怪しい世界の住人〈七福神〉第六話「七福神の行法」〈最終回〉
今回は最終回です。宜しくお願い致します。
❿ 守屋の宮のこと
京都の恵比寿神社の参道にはこの摩利支天が祀られています。
——毘沙門天を祀る神社は狛犬の代わりに虎を祀る。
とあります。
京都鞍馬寺の入り口には、さ虎の狛犬が祀られています。
弘長ニ年(1262)頃に書かれた本には、
——守屋の頸ならびに頸切り太刀、着せし所の衣服とを、ことごとく玉造岡の寺の仏壇の下に埋めて堂を造り、供養せしめ給い。
とあります。
守屋公の四十九日にあたる八月二十日にこれらの品を仏壇の底に埋め供養したものと言われています。最初に建てられた玉造の四天王寺は物部守屋公の霊を慰め鎮めるために造られました。
最近の研究資料では、
——日本書紀に記された四天王の加護に謝恩すると言う目的は後世の付会。
とされています。
その後、今の四天王寺が建てられました。
また、今の森之宮は古くは〈守屋の宮〉であり、そこから玉造のあたりに守屋公の屋敷があったと言われています。

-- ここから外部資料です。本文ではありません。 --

(** C10: for a signed 64-bit [ts] no range is checked: the only error an
    entry point can end with is [RandomUnavailable], and whenever it
    returns, bytes 0-5 hold
    [(((ts + EPOCH_DIFF_USECS) mod 2^64) / 1000) mod 2^48], big-endian. *)
Theorem encode_wraps_without_range_error :
  forall (h : host) (ts : Z) (arg1 : option bool),
    C.is_int64 ts ->
    (forall code msg,
        uuid_timestamptz_to_v7 h ts arg1 = Ereport code msg ->
        zero_arg arg1 = false /\ strong_random h = None
        /\ uuid_timestamptz_to_v7 h ts arg1 = RandomUnavailable)
    /\ ((zero_arg arg1 = true \/ strong_random h <> None) ->
        exists uuid : list byte,
          uuid_timestamptz_to_v7 h ts arg1 = Return uuid
          /\ length uuid = UUID_LEN
          /\ firstn 6 uuid = be_split 6 (wrapped_millis ts)
          /\ uuid_millis uuid = wrapped_millis ts).
Proof.
  intros h ts arg1 _. unfold uuid_timestamptz_to_v7. fold (zero_arg arg1).
  destruct (uuid_uint64_to_v7_cases h (C.to_uint64 ts) (zero_arg arg1))
    as [(Hz & Hs & He) | (Hok & r & Hr)].
  - split.
    + intros code msg _. now repeat split.
    + intros [Ht | Hn]; [congruence | contradiction].
  - split.
    + intros code msg He. rewrite Hr in He. discriminate He.
    + intros _. eexists. split; [exact Hr |].
      destruct (encoded_shape (millis_of_timestamp (C.to_uint64 ts)) r)
        as (Hlen & Hfirst & _).
      split; [exact Hlen |].
      rewrite millis_of_timestamp_to_uint64 in *.
      unfold wrapped_millis. split.
      * rewrite Hfirst. symmetry. apply be_split_6_mod.
      * rewrite uuid_millis_app by apply length_be_split.
        apply be_combine_split.
Qed.
(** No key is written twice by [storeProof], and every key of the journal
    holds a value. *)
Lemma storeProof_journal_fresh proof r :
  NoDup (puts r).*1.*1 →
  (∀ key, key ∈ (puts r).*1.*1 → is_Some (inner r !! key)) →
  NoDup (puts (storeProof r proof)).*1.*1
  ∧ (∀ key, key ∈ (puts (storeProof r proof)).*1.*1 →
       is_Some (inner (storeProof r proof) !! key)).
Proof.
  revert r. induction proof as [|buf proof IH]; intros r Hnodup Hheld; [done|].
  cbn. destruct (inner r !! crypto.Keccak256 buf) eqn:Hbuf; cbn.
  - by apply IH.
  - apply IH; cbn; rewrite !fmap_app; cbn.
    + apply NoDup_app. split; [done|]. split.
      * intros key Hin Hnew. apply list_elem_of_singleton in Hnew as ->.
        apply Hheld in Hin as [v Hv]. congruence.
      * apply NoDup_singleton.
    + intros key Hin. apply elem_of_app in Hin as [Hin|Hin].
      * destruct (decide (crypto.Keccak256 buf = key)) as [->|Hne].
        -- rewrite lookup_insert_eq. eauto.
        -- rewrite lookup_insert_ne by done. by apply Hheld.
      * apply list_elem_of_singleton in Hin as ->.
        rewrite lookup_insert_eq. eauto.
Qed.

End journal_mem.

(** Writing the same three records a second time changes nothing, whether or
    not their keys differ. *)
Lemma insert3_twice (m : MemDatabase) (k1 k2 k3 v1 v2 v3 : bytes) :
  <[k3 := v3]> (<[k2 := v2]> (<[k1 := v1]>
    (<[k3 := v3]> (<[k2 := v2]> (<[k1 := v1]> m))))) =
  <[k3 := v3]> (<[k2 := v2]> (<[k1 := v1]> m)).
Proof.
  apply map_eq. intros i. rewrite !lookup_insert.
  repeat case_decide; reflexivity.
Qed.

(** ** Trie identities *)

(** C6, amended.  For every header, [StateTrieID] returns the identity whose
    block hash is the header's hash, whose block number is the header's
    number converted to [uint64] (the number itself whenever it lies between
    0 and 2^64 - 1), whose root is the header's state root and whose account
    key is empty.  The constructor is a total function of the header
    alone. *)
Theorem StateTrieID_fields {H : Type} `{!types.Header H} (header : H) :
  BlockHash (StateTrieID header) = types.Hash header
  ∧ BlockNumber (StateTrieID header) = Uint64 (types.Number header)
  ∧ (0 ≤ types.Number header < 2 ^ 64 →
     BlockNumber (StateTrieID header) = types.Number header)
  ∧ Root (StateTrieID header) = types.Root header
  ∧ AccKey (StateTrieID header) = [].
Proof.
  repeat split; try reflexivity.
  intros Hrange. cbn. unfold Uint64.
  rewrite Z.abs_eq by lia. apply Z.mod_small. lia.
Qed.

(** C7.  For every state identity, account key hash and storage root,
    [StorageTrieID] returns the identity that inherits block hash and block
    number from the state identity, has the given hash as account key and
    the given root as root.  Nothing is checked about the arguments, and
    equal arguments give equal identities. *)
Theorem StorageTrieID_fields (state : TrieID) (addrHash root : common.Hash) :
  StorageTrieID state addrHash root =
    {| BlockHash := BlockHash state;
       BlockNumber := BlockNumber state;
       AccKey := addrHash;
       Root := root |}
  ∧ (∀ state' addrHash' root',
       state = state' → addrHash = addrHash' → root = root' →
       StorageTrieID state addrHash root = StorageTrieID state' addrHash' root').
Proof.
  split; [reflexivity|]. by intros ? ? ? -> -> ->.
Qed.
Lemma normalize_audio_divides_by_peak_witness :
  exists peak,
    normalize_audio [1%float; (-3)%float]
      = Ok (divided_by_peak peak [1%float; (-3)%float])
    /\ ((forall s, In s [1%float; (-3)%float] -> is_nan s = false)
        -> is_peak peak [1%float; (-3)%float])
    /\ ((exists s, In s [1%float; (-3)%float] /\ is_nan s = true)
        -> is_nan peak = true).
Proof.
  apply (normalize_audio_divides_by_peak [1%float; (-3)%float]). discriminate.
Defined.

(** C3 as stated fails on the empty signal: [np.max] has nothing to
    reduce and [normalize_audio] raises instead of returning. *)
Lemma normalize_audio_empty_raises :
  normalize_audio []
  = Raise (Exn ValueError
      "zero-size array to reduction operation maximum which has no identity").
Proof. reflexivity. Qed.

(** *** No NaN, no infinity, magnitude at most one *)

(** C4, amended. For every signal that is not empty and whose samples are
    all finite, [normalize_audio] returns without raising a signal of the
    same length; the divisor is strictly positive; no sample of the result
    is a NaN or an infinity and every magnitude is at most 1.0, hence at
    most [1.0 + 1e-8]; an all-zero signal gives an all-zero signal. *)
Theorem normalize_audio_bounded (y : signal) :
  y <> [] -> all_finite y ->
  exists d z,
    normalize_audio y = Ok z
    /\ z = np_divide y d
    /\ (0 <? d)%float = true
    /\ List.length z = List.length y
    /\ Forall (fun q => is_finite q = true
                        /\ (abs q <=? 1)%float = true
                        /\ (abs q <=? 1 + eps)%float = true) z
    /\ (all_zero y -> all_zero z).
Proof.
  intros Hne Hfin.
  destruct (normalize_audio_finite y Hne Hfin) as (peak & E & _ & Hd & Hle).
  exists (peak + eps)%float, (np_divide y (peak + eps)%float).
  split; [exact E |]. split; [reflexivity |].
  split; [apply positive_ltb; exact Hd |]. split; [apply length_map |].
  destruct (quotients_bounded y _ Hfin Hd Hle) as [Hb _].
  split.
  - eapply Forall_impl; [| exact Hb]. intros q [Hf H1].
    split; [exact Hf |]. split; [exact H1 |].
    eapply leb_trans; [exact H1 | reflexivity].
  - intros Hz. apply quotients_zero; assumption.
Qed.

Lemma normalize_audio_bounded_witness :
  exists d z,
    normalize_audio [1%float; (-3)%float] = Ok z
    /\ z = np_divide [1%float; (-3)%float] d
    /\ (0 <? d)%float = true
    /\ List.length z = List.length [1%float; (-3)%float]
    /\ Forall (fun q => is_finite q = true
                        /\ (abs q <=? 1)%float = true
                        /\ (abs q <=? 1 + eps)%float = true) z
    /\ (all_zero [1%float; (-3)%float] -> all_zero z).
Proof.
  apply (normalize_audio_bounded [1%float; (-3)%float]).
  - discriminate.
  - exact two_samples_finite.
Defined.

(** C4 as stated fails twice: the empty signal, which is all-zero, makes
    [normalize_audio] raise; and a signal with an infinite sample is
    turned into a NaN, since the divisor is infinite too. *)
Lemma normalize_audio_nan_or_raise :
  all_zero []
  /\ raised (normalize_audio [])
  /\ normalize_audio [infinity] = Ok [nan]
  /\ is_nan nan = true.
Proof.
  split; [constructor |]. split; [eexists; reflexivity |]. split; reflexivity.
Qed.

丁未の変の直後に、戦死した物部守屋公の霊を慰め祈るため、彼の邸宅があった玉造に簡単な草葺きか茅葺きの草堂を造り、六年後に難波の荒陵の地(今の天王寺)に移され、本格的な伽藍建築が造営されたようです。
つまり、四天王寺は本来は物部守屋公を祀る場所であり、後に毘沙門天を祀ったことになります。